For a guide on how and where to look up edit pairs, visit www.cms.gov/Medicare/Coding/NCCI-Coding-Edits
IMPROPER USE OF PLACE OF SERVICE CODES
Place of Service Codes are two-digit codes places on health care professional claims to indicate the setting in which a service was provided. The place of service code helps the insurer to ascertain the place where the medical service was rendered. Matching of the current location of service codes to the procedural codes is crucial while reimbursing claims. If the Place of Service Code does not correlate with treatment code(s), the claim will be denied.
All home modification services must be billed with location 12, as the treatment is occurring in the patient’s home. For a complete list of service codes, please visit www.cms.gov/Medicare/Coding/place-of-service-codes
This information is intended for those providers who bill on a UB-04 claim form, or it’s electronic equivalent, or it’s successor form. This applies to all products and all network and non-network facility emergency departments (including hospital emergency departments) and free-standing emergency departments.

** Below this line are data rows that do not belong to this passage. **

(* ===== verification/ImageFS.v ===== *)
(** * The image builder: the guest's file system (cmd/firedoze-image-builder/main.go)

    The Ubuntu root archive and the kernel modules are unpacked into an ext4
    image, files of the guest's own are added, and an overlay replaces the account
    files and masks services.  The ext4 library is an argument: a state and the
    calls the builder makes of it, of which nothing is assumed. *)

From S2P Require Import Prelude GoStrings Paths IPNet Crypto Config ClientArgs ImageText.
Open Scope Z_scope.

(** go-diskfs: its state, and its calls with their errors. *)
Class Ext4 (F : Type) := {
  efs_handle : Type;
  efs_Stat : string → M F bool;                      (* whether it is a directory *)
  efs_Mkdir : string → M F unit;
  efs_Chmod : string → Z → M F unit;
  efs_Chown : string → Z → Z → M F unit;
  efs_Chtimes : string → Z → M F unit;
  efs_Truncate : string → Z → M F unit;
  efs_OpenFile : string → bool → M F efs_handle;     (* O_RDWR, with O_CREATE or without *)
  efs_Write : efs_handle → string → M F unit;        (* io.Copy into the file *)
  efs_CloseFile : efs_handle → M F unit;
  efs_ReadFile : string → M F string;
  efs_ReadLink : string → M F string;
  efs_Symlink : string → string → M F unit;
  efs_Remove : string → M F unit;
}.

(** What a [tar.Reader] meets: headers with what reading their data gives, then
    the end of the archive or an error. *)
Record tar_hdr := MkHdr {
  h_Name : string; h_Typeflag : ascii; h_Mode : Z; h_Uid : Z; h_Gid : Z; h_ModTime : Z; h_Linkname : string }.
Inductive tar_step := TarNext (h : tar_hdr) (data : result string) | TarFail (e : error).

Definition TypeReg : ascii := "0".
Definition TypeRegA : ascii := ascii_of_nat 0.
Definition TypeLink : ascii := "1".
Definition TypeSymlink : ascii := "2".
Definition TypeDir : ascii := "5".

(** [hdr.FileInfo().IsDir()]: the file type bits of the mode, or the type. *)
Definition hdr_IsDir (h : tar_hdr) : bool :=
  bool_decide (Z.land (h_Mode h) (Z.lnot 4095) = 16384) || bool_decide (h_Typeflag h = TypeDir).
Definition hdr_regular (h : tar_hdr) : bool :=
  bool_decide (h_Typeflag h = TypeReg) || bool_decide (h_Typeflag h = TypeRegA).

(** Modes, in octal: 0755, 0644, 0640, 0440. *)
Definition m755 : Z := 493.
Definition m644 : Z := 420.
Definition m640 : Z := 416.
Definition m440 : Z := 288.

(** ** The overlay *)

Record fileOverlay := MkFileOverlay {
  fo_mode : Z; fo_uid : Z; fo_gid : Z; fo_transform : string → string; fo_data : option string }.

Record guestOverlay := MkOverlay {
  ov_files : gmap string fileOverlay; ov_symlinks : gmap string string; ov_skipPrefixes : list string }.

Definition passwd_line : string := "ubuntu:x:1000:1000:Ubuntu:/home/ubuntu:/bin/bash".
Definition shadow_line : string := "ubuntu::19723:0:99999:7:::".
Definition fstab_text : string := "/dev/vda / ext4 defaults,errors=remount-ro 0 1" +:+ nl_text.

(** The units of /etc/systemd/system that are masked. *)
Definition masked_units : list string :=
  ["apparmor.service"; "snapd.apparmor.service"; "ssh.socket"; "cloud-init.service";
   "cloud-init-local.service"; "cloud-config.service"; "cloud-final.service"; "cloud-init-main.service";
   "cloud-init-network.service"; "cloud-init.target"; "systemd-networkd-wait-online.service";
   "systemd-binfmt.service"; "proc-sys-fs-binfmt_misc.mount"; "multipathd.service"; "multipathd.socket";
   "open-iscsi.service"; "iscsid.socket"; "lvm2-monitor.service"; "dm-event.socket"; "lvm2-lvmpolld.socket";
   "snapd.service"; "snapd.socket"; "snapd.seeded.service"; "snapd.autoimport.service";
   "snapd.core-fixup.service"; "snapd.recovery-chooser-trigger.service"; "snapd.snap-repair.timer";
   "snapd.system-shutdown.service"; "unattended-upgrades.service"; "apt-daily.service"; "apt-daily.timer";
   "apt-daily-upgrade.service"; "apt-daily-upgrade.timer"; "man-db.service"; "man-db.timer"; "motd-news.timer";
   "update-notifier-download.timer"; "update-notifier-motd.timer"; "sysstat-collect.timer";
   "sysstat-rotate.timer"; "sysstat-summary.timer"; "sysstat.service"; "pollinate.service";
   "networkd-dispatcher.service"; "ModemManager.service"; "udisks2.service"; "polkit.service";
   "e2scrub_reap.service"; "e2scrub_all.timer"; "xfs_scrub_all.timer"; "fstrim.timer"; "fwupd-refresh.timer";
   "dpkg-db-backup.timer"; "logrotate.timer"; "mdcheck_continue.timer"; "mdcheck_start.timer";
   "mdmonitor-oneshot.timer"; "lxd-installer.socket"; "open-vm-tools.service"; "vgauth.service";
   "secureboot-db.service"; "ua-reboot-cmds.service"; "ubuntu-advantage.service"; "ua-timer.timer";
   "systemd-pstore.service"; "apport-autoreport.path"; "apport-autoreport.timer"; "apport-forward.socket";
   "tpm-udev.path"; "rsyslog.service"; "qemu-guest-agent.service"; "ufw.service"; "apport.service"].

This section describes how Community First reimburses UB claims billed with Evaluation and Management (E/M) codes Level 4 (99284/G0383) and Level 5 (99285/G0384) for services rendered in an emergency department.
CMS indicates facilities should bill appropriately and differentially for outpatient visits, including emergency department visits. To that end, CMS coding principles applicable to emergency department services provide that facility coding guidelines should:
- Follow the intent of the CPT code descriptor in that the guidelines should be designed to reasonably relate the intensity of hospital resources to the different levels of effort represented by the code
- Be based on hospital facility resources and not based on physician resources
- And not facilitate upcoding
Community First will utilize the Optum Emergency Claim (EDC) Analyzer to determine the emergency department E/M level to be reimbursed for certain facility claims. The EDC Analyzer applies an algorithm that takes three factors into account to determine a Calculated Visit Level for the emergency department E/M services rendered. The three factors used in the calculation are:
- Presenting problems- as defined by the ICD-10 reason for visit (RFV) diagnosis.
- Diagnostic services performed- based on intensity of the diagnostic workup as measured by the diagnostic CPT codes submitted on the claim (i.e., Lab, X-Ray, EKG/RT/Other Diagnostic, CT/MRI/Ultrasound); and
- Patient complexity and co-morbidity- based on complicating conditions or circumstances as defined by the ICD-10 principal, secondary, and external cause of injury diagnosis codes.
Facilities may experience denials to the levels 4 or 5 E/M codes submitted on the UB04. In the event you receive a denial, the facility may submit a corrected claim, which Community First will adjudicate based on the new charges and/or additional coding that supports the E/M Level.
Community First will continue to provide guidance and resources as we transition to our new Claims Editing Systems.